The digital transformation is a challenge for organizations. They need solutions to inject intelligence into their workflows including their document management and print control work streams so that they can drive business outcomes, reduce costs and impact their bottom line. Tungsten Output Manager provides the most intelligent governance to meet your document control and printing management needs. Its superior security capabilities help organizations improve document safety, minimize inefficiencies, and mitigate compliance risk. Tungsten Output Manager’s best-in class print and document controls capabilities enhance process orchestration. This includes intelligent redaction and keen rerouting, which increases workforce capacity. Tungsten Output Manager protects printed documents and prevents unauthorized information flow.

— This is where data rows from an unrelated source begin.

Lemma leaves_trans s1 s2 s3 m1 m2 m3 D X :
  leaves s1 s2 m1 m2 D X -> leaves s2 s3 m2 m3 D X -> leaves s1 s3 m1 m3 D X.
Proof.
  intros [R1 G1 O1 D1] [R2 G2 O2 D2]. split.
  - auto.
  - intros h Hh Hn. destruct (m2 !! h) as [v|] eqn:E2.
    + destruct (G2 h (mk_is_Some _ _ E2) Hn) as [?|(o & ob & Ho & Hm & Hd & Hx)]; [by left|].
      right. destruct (O1 _ _ Ho) as (ob1 & Ho1 & Em & _). exists o, ob1. rewrite <- Em. auto.
    + destruct (G1 h Hh E2) as [?|(o & ob & Ho & Hm & Hd & Hx)]; [by left|].
      right. exists o, ob. split_and!; try done. destruct (objs s3 !! o) eqn:E3; [|done].
      destruct (O2 _ _ E3) as (? & ? & _). congruence.
  - intros o ob' Ho. destruct (O2 _ _ Ho) as (ob & Hob & -> & Hc). destruct (O1 _ _ Hob) as (ob1 & ? & -> & ?). exists ob1. auto.
  - intros o Ho. by rewrite D2, D1.
Qed.

Lemma live_put s o ob ob' :
  objs s !! o = Some ob -> 0 < refCount_ ob -> 0 < refCount_ ob' ->
  live (mkHeap (<[o := ob']> (objs s)) (refs s)) = live s.
Proof.
  intros Ho Hp Hp'. unfold live. cbn [objs]. rewrite map_filter_insert_True by done.
  apply map_size_insert_Some. exists ob. by apply map_lookup_filter_Some.
Qed.

Lemma live_dying s o ob ob' :
  objs s !! o = Some ob -> 0 < refCount_ ob -> refCount_ ob' = 0 ->
  live s = S (live (mkHeap (<[o := ob']> (objs s)) (refs s))).
Proof.
  intros Ho Hp Hp'. unfold live. cbn [objs]. rewrite map_filter_insert_False by (simpl; lia).
  set (f := fun kv : nat * obj => 0 < refCount_ kv.2).
  assert (filter f (objs s) !! o = Some ob) as Hx by (by apply map_lookup_filter_Some).
  rewrite map_filter_delete, map_size_delete_Some by (by eexists).
  assert (size (filter f (objs s)) <> 0%nat); [|lia].
  intros E%map_size_empty_inv. by rewrite E in Hx.
Qed.

Lemma live_free s o ob r :
  objs s !! o = Some ob -> refCount_ ob = 0 -> live (mkHeap (delete o (objs s)) r) = live s.
Proof.
  intros Ho Hz. unfold live. cbn [objs]. rewrite map_filter_delete, delete_id; [done|].
  apply map_lookup_filter_None. right. intros ob' Ho'. simpl. assert (ob' = ob) as -> by congruence. lia.
Qed.

(** The ObjectRefs of objects that are not being deleted. *)
Definition member (s : heap) (D : list nat) (h : handle) : Prop :=
  exists o ob, objs s !! o = Some ob /\ (o ∉ D) /\ h ∈ members ob.

(** A release begins: the reference is in nobody's ObjectRef. *)
Lemma inv_busy s L D B m h v :
  inv s L D B m -> m !! h = Some v -> h ∉ B -> ~ member s D h ->
  inv s (match v with Some p => p :: L | None => L end) D (h :: B) (<[h := None]> m).
Proof.
  intros [I1 I2 I3 I4 I5 I6 I7 I8] Hh HB Hmem.
  assert (forall o, nrefs o (<[h := None]> m) + nloose o (match v with Some p => p :: L | None => L end)
                    = nrefs o m + nloose o L) as Hsum.
  { intros o. rewrite (nrefs_insert _ _ _ _ None Hh). unfold points at 2. rewrite decide_False by done.
    destruct v as [p|]; [rewrite nloose_cons; lia|]. unfold points. rewrite decide_False by done. lia. }
  split; try done.
  - intros x [Hx HxB]%not_elem_of_cons. rewrite lookup_insert_ne by done. auto.
  - intros x [->|Hx]%elem_of_cons.
    + rewrite lookup_insert_eq. split; [done|]. rewrite I1 by done. by eexists.
    + rewrite lookup_insert_ne by (by intros ->). auto.
  - intros o ob Ho Hd. rewrite Hsum. auto.
  - intros o Ho. rewrite Hsum in Ho. auto.
  - intros o ob x Ho Hd Hx. destruct (I6 _ _ _ Ho Hd Hx) as [Hm Hb].
    assert (x <> h) by (intros ->; apply Hmem; by exists o, ob).
    rewrite lookup_insert_ne, not_elem_of_cons by done. done.
Qed.

(** A release ends: the pointer is nil, and the ObjectRef may go. *)
Lemma inv_settle s L D B m h :
  inv s L D (h :: B) m -> h ∉ B -> inv (mkHeap (objs s) (<[h := None]> (refs s))) L D B m.
Proof.
  intros [I1 I2 I3 I4 I5 I6 I7 I8] HB. split; cbn [objs refs]; try done.
  - intros x Hx. destruct (decide (x = h)) as [->|Hne].
    + rewrite lookup_insert_eq. symmetry. apply I2, list_elem_of_here.
    + rewrite lookup_insert_ne by done. apply I1. by rewrite not_elem_of_cons.
  - intros x Hx. assert (x <> h) by (by intros ->). rewrite lookup_insert_ne by done.
    apply I2. by apply list_elem_of_further.
  - intros o ob x Ho Hd Hx. destruct (I6 _ _ _ Ho Hd Hx) as [? [_ ?]%not_elem_of_cons]. done.
Qed.

Lemma inv_free_ref s L D B m h :
  inv s L D B m -> m !! h = Some None -> h ∉ B -> ~ member s D h ->
  inv (mkHeap (objs s) (delete h (refs s))) L D B (delete h m).
Proof.
  intros [I1 I2 I3 I4 I5 I6 I7 I8] Hh HB Hmem.
  assert (forall o, nrefs o (delete h m) = nrefs o m) as Hsum.
  { intros o. rewrite (nrefs_delete _ _ _ _ Hh). unfold points. rewrite decide_False by done. lia. }
  split; cbn [objs refs]; try done.
  - intros x Hx. destruct (decide (x = h)) as [->|Hne]; [by rewrite !lookup_delete_eq|].
    rewrite !lookup_delete_ne by done. auto.
  - intros x Hx. assert (x <> h) by (by intros ->). rewrite !lookup_delete_ne by done. auto.
  - intros o ob Ho Hd. rewrite Hsum. auto.
  - intros o Ho. rewrite Hsum in Ho. auto.
  - intros o ob x Ho Hd Hx. assert (x <> h) by (intros ->; apply Hmem; by exists o, ob).
    rewrite lookup_delete_ne by done. eauto.
Qed.

(** An object loses a reference that is in nobody's hands. *)
Lemma inv_drop s L D B m o ob :
  inv s (o :: L) D B m -> objs s !! o = Some ob -> o ∉ D -> 1 < refCount_ ob ->
  inv (mkHeap (<[o := mkObj (refCount_ ob - 1) (members ob)]> (objs s)) (refs s)) L D B m.
Proof.
  intros [I1 I2 I3 I4 I5 I6 I7 I8] Ho HoD Hc.
  assert (forall x, nloose x (o :: L) = (if decide (x = o) then 1 else 0) + nloose x L) as Hl.
  { intros x. rewrite nloose_cons. unfold points. destruct (decide (x = o)) as [->|]; [by rewrite decide_True|].
    rewrite decide_False by congruence. done. }
  split; cbn [objs refs]; try done.
  - intros x obx Hx Hd. destruct (decide (x = o)) as [->|Hne].
    + rewrite lookup_insert_eq in Hx. injection Hx as <-. destruct (I3 _ _ Ho HoD) as [E _].
      rewrite Hl, decide_True in E by done. simpl. lia.
    + rewrite lookup_insert_ne in Hx by done. destruct (I3 _ _ Hx Hd) as [E ?].
      rewrite Hl, decide_False in E by done. lia.
  - intros x Hx. assert (x <> o) by (by intros ->). rewrite lookup_insert_ne by done. auto.
  - intros x Hx. destruct (decide (x = o)) as [->|Hne]; [by rewrite lookup_insert_eq|].
    rewrite lookup_insert_ne by done. apply I5. rewrite Hl, decide_False by done. lia.
  - intros x obx y Hx Hd Hy. destruct (decide (x = o)) as [->|Hne].
    + rewrite lookup_insert_eq in Hx. injection Hx as <-. by apply (I6 o ob).
    + rewrite lookup_insert_ne in Hx by done. by apply (I6 x obx).
  - intros o1 o2 ob1 ob2 y [[<- <-]|[_ H1]]%lookup_insert_Some [[<- <-]|[_ H2]]%lookup_insert_Some; simpl; eauto.
  - intros x obx [[<- <-]|[_ Hx]]%lookup_insert_Some; simpl; eauto.
Qed.

(** An object loses its last reference, and begins to be deleted. *)
Lemma inv_die s L D B m o ob :
  inv s (o :: L) D B m -> objs s !! o = Some ob -> o ∉ D -> refCount_ ob = 1 ->
  inv (mkHeap (<[o := mkObj 0 (members ob)]> (objs s)) (refs s)) L (o :: D) B m.
Proof.
  intros [I1 I2 I3 I4 I5 I6 I7 I8] Ho HoD Hc.
  assert (forall x, nloose x (o :: L) = (if decide (x = o) then 1 else 0) + nloose x L) as Hl.
  { intros x. rewrite nloose_cons. unfold points. destruct (decide (x = o)) as [->|]; [by rewrite decide_True|].
    rewrite decide_False by congruence. done. }
  assert (nrefs o m + nloose o L = 0) as Hz.
  { destruct (I3 _ _ Ho HoD) as [E _]. rewrite Hl, decide_True in E by done. lia. }
  split; cbn [objs refs]; try done.
  - intros x obx Hx [Hne Hd]%not_elem_of_cons. rewrite lookup_insert_ne in Hx by done.
    destruct (I3 _ _ Hx Hd) as [E ?]. rewrite Hl, decide_False in E by done. lia.
  - intros x [->|Hx]%elem_of_cons; [rewrite lookup_insert_eq; by eexists|].
    rewrite lookup_insert_ne by (by intros ->). auto.
  - intros x Hx. destruct (decide (x = o)) as [->|Hne]; [lia|].
    rewrite lookup_insert_ne, not_elem_of_cons by done.
    assert (0 < nrefs x m + nloose x (o :: L)) as Hpos by (rewrite Hl, decide_False by done; lia).
    destruct (I5 x Hpos). done.
  - intros x obx y Hx [Hne Hd]%not_elem_of_cons Hy. rewrite lookup_insert_ne in Hx by done. by apply (I6 x obx).
  - intros o1 o2 ob1 ob2 y [[<- <-]|[_ H1]]%lookup_insert_Some [[<- <-]|[_ H2]]%lookup_insert_Some; simpl; eauto.
  - intros x obx [[<- <-]|[_ Hx]]%lookup_insert_Some; simpl; eauto.
Qed.

(** Its memory is given back. *)
Lemma inv_free_obj s L D B m o :
  inv s L (o :: D) B m -> o ∉ D -> inv (mkHeap (delete o (objs s)) (refs s)) L D B m.
Proof.
  intros [I1 I2 I3 I4 I5 I6 I7 I8] HoD. split; cbn [objs refs]; try done.
  - intros x obx [Hne Hx]%lookup_delete_Some Hd. apply I3; [done|]. by rewrite not_elem_of_cons.
  - intros x Hx. rewrite lookup_delete_ne by (by intros ->). apply I4. by apply list_elem_of_further.
  - intros x Hx. destruct (I5 x Hx) as [? [? ?]%not_elem_of_cons]. by rewrite lookup_delete_ne by done.
  - intros x obx y [Hne Hx]%lookup_delete_Some Hd Hy. apply (I6 x obx); [done| |done]. by rewrite not_elem_of_cons.
  - intros o1 o2 ob1 ob2 y [_ H1]%lookup_delete_Some [_ H2]%lookup_delete_Some. eauto.
  - intros x obx [_ Hx]%lookup_delete_Some. eauto.
Qed.

(** ** Releasing *)

(** What [_remove_ref] does on a store with fewer than [n] objects that are not being
    deleted. *)
Definition removes (remove : loc -> R unit) (n : nat) : Prop := forall s o L D B m,
  inv s (o :: L) D B m -> (live s < n)%nat ->
  exists s' m', remove o s = Some (s', Ok tt) /\ inv s' L D B m' /\ leaves s s' m m' D [] /\ (live s' <= live s)%nat.

Lemma release_spec remove n s L D B m h v :
  removes remove n -> inv s L D B m -> (live s < n)%nat -> m !! h = Some v -> h ∉ B -> ~ member s D h ->
  exists s' m',
    release_with remove h s = Some (s', Ok tt)
    /\ inv s' L D B m' /\ m' !! h = Some None
    /\ leaves s s' (<[h := None]> m) m' D [] /\ (live s' <= live s)%nat.
Proof.
  intros Hr Hi Hn Hh HB Hmem. pose proof (inv_busy _ _ _ _ _ _ _ Hi Hh HB Hmem) as Hb.
  unfold release_with, mbind, R_bind, get_ref. rewrite (i_refs _ _ _ _ _ Hi h HB), Hh. cbn [mbind option_bind].
  destruct v as [p|].
  - destruct (Hr _ _ _ _ _ _ Hb Hn) as (s1 & m1 & -> & Hi1 & Hl1 & Hlive).
    destruct (i_busy _ _ _ _ _ Hi1 h (list_elem_of_here _ _)) as [Hm1 [w Hw]].
    exists (mkHeap (objs s1) (<[h := None]> (refs s1))), m1. unfold put_ref. rewrite Hw.
    split; [done|]. split; [by apply inv_settle|]. split; [done|]. split; [|done].
    destruct Hl1 as [l1 l2 l3 l4]. by split.
  - exists s, (<[h := None]> m). split; [done|]. rewrite insert_id by done. split; [done|]. split; [done|].
    split; [apply leaves_refl|done].
Qed.

(** The ObjectRef of a release goes. *)
Lemma leaves_free_ref s s1 m m1 D h v :
  m !! h = Some v -> leaves s s1 (<[h := None]> m) m1 D [] ->
  leaves s (mkHeap (objs s1) (delete h (refs s1))) m (delete h m1) D [h].
Proof.
  intros Hh [l1 l2 l3 l4]. split; cbn [objs refs]; [| |done|done].
  - intros x w [Hne Hx]%lookup_delete_Some. apply l1 in Hx. by rewrite lookup_insert_ne in Hx.
  - intros x Hx Hn. destruct (decide (x = h)) as [->|Hne]; [left; apply list_elem_of_here|].
    rewrite lookup_delete_ne in Hn by done. destruct (l2 x) as [[]%elem_of_nil|?]; [|done|by right].
    by rewrite lookup_insert_ne.
Qed.

Lemma leaves_put s m D o ob n :
  objs s !! o = Some ob -> 0 < refCount_ ob -> o ∉ D ->
  leaves s (mkHeap (<[o := mkObj n (members ob)]> (objs s)) (refs s)) m m D [].
Proof.
  intros Ho Hc HD. split; cbn [objs refs]; [done| |..].
  - intros h [v Hv]. congruence.
  - intros x ob' [[<- <-]|[_ Hx]]%lookup_insert_Some; eauto.
  - intros x Hx. by rewrite lookup_insert_ne by (by intros ->).
Qed.

(** An object goes with its members. *)
Lemma leaves_die s s1 s2 m m2 D o ob :
  objs s !! o = Some ob -> 0 < refCount_ ob -> o ∉ D ->
  s1 = mkHeap (<[o := mkObj 0 (members ob)]> (objs s)) (refs s) ->
  leaves s1 s2 m m2 (o :: D) (members ob) ->
  leaves s (mkHeap (delete o (objs s2)) (refs s2)) m m2 D [].
Proof.
  intros Ho Hc HD -> [l1 l2 l3 l4]. split; cbn [objs refs] in *; [done|..].
  - intros h Hh Hn. right. destruct (l2 h Hh Hn) as [?|(o2 & ob2 & Ho2 & Hm2 & [Hne HD2]%not_elem_of_cons & Hx)].
    + exists o, ob. by rewrite lookup_delete_eq.
    + exists o2, ob2. rewrite lookup_insert_ne in Ho2 by done. by rewrite lookup_delete_ne.
  - intros o2 ob' [Hne Hx]%lookup_delete_Some. destruct (l3 _ _ Hx) as (ob2 & Ho2 & ?).
    rewrite lookup_insert_ne in Ho2 by done. eauto.
  - intros o2 Ho2. assert (o2 <> o) by (by intros ->). rewrite lookup_delete_ne by done.
    rewrite l4 by (by apply list_elem_of_further). by rewrite lookup_insert_ne.
Qed.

Check out our quick screening tools to help you identify high-risk patients with colorectal, breast and other cancers. Progeny Clinical makes it easy to manage family history, assess risk, and determine treatment options for your patients. You can access family history data online from your patients and create pedigrees automatically before you visit the clinic. You can edit or create new pedigrees at any time. You can instantly run validated hereditary risk assessment models for cancer at the touch of one button. Ambry Genetics offers genetic testing at a fraction of the cost. You can track and view lab results without leaving the software. Save time by creating letters, notes, reports, letters, and other documents using custom templates that include patient data fields. Quickly generate custom queries or spreadsheet reports using pre-configured data entry screens. To display the most recent pedigree, add a hyperlink to your electronic medical record.

All aspects of your clinical trial can be managed from one platform. Zapclinica, an eClinical suite, is designed to manage and execute every aspect of your hybrid or virtual decentralized clinical trial. Automate complex processes, identify outliers and optimize resources. This will improve decision making and collaboration among sponsors, CROs, sites, and other stakeholders. Zapclinica makes it easier to manage a clinical trial. All aspects of your clinical trial can be managed from one platform. Zapclinica, an eClinical suite, is designed to manage and execute every aspect of your hybrid or virtual decentralized clinical trial. Automate complex processes, identify outliers and optimize resources. This will improve decision making and collaboration among sponsors, CROs, sites, and other stakeholders. Zapclinica makes it easier to conduct a clinical trial that is successful. All aspects of your study can be covered with one platform. You can choose the app that you need in one environment, with no additional vendors or third-party.

Trialpack Designer is a powerful and easy-to-use tool that allows you to create blister packs and cards for clinical trials. It is especially useful for designing packages for complex blinded trials, such as dosage titrations and double-dummy. It contains configuration data for the Trialpack PC Controller and the Trialpack Controlled Dosing Systems. Easy and direct on-screen design of filling patterns, print images, and blister shapes. Access rights for users can be very precise. Workflow features that include electronic signatures. Audit trail that is 21 CFR Part 11 compliant. Reports with detailed packaging instructions.

iOMS For Research Teams(c), was developed in collaboration by The Royal Wolverhampton Hospitals NHS Trust. It contains a cohesive integrated set of modules that helps all stakeholders effectively manage research management areas. All stakeholders can access a single platform that provides real-time views and engages them in research. Decision making is made easier by the inclusion of drill-down and detailed reports.

Full cycle product for Research and Development Teams in the Pharmaceutical Industry. The product includes Electronic Trial Master File and Trial Management. It also has Electronic Document Management with eSignature support. This product is suitable for areas regulated by 21CFR Part 11 requirements.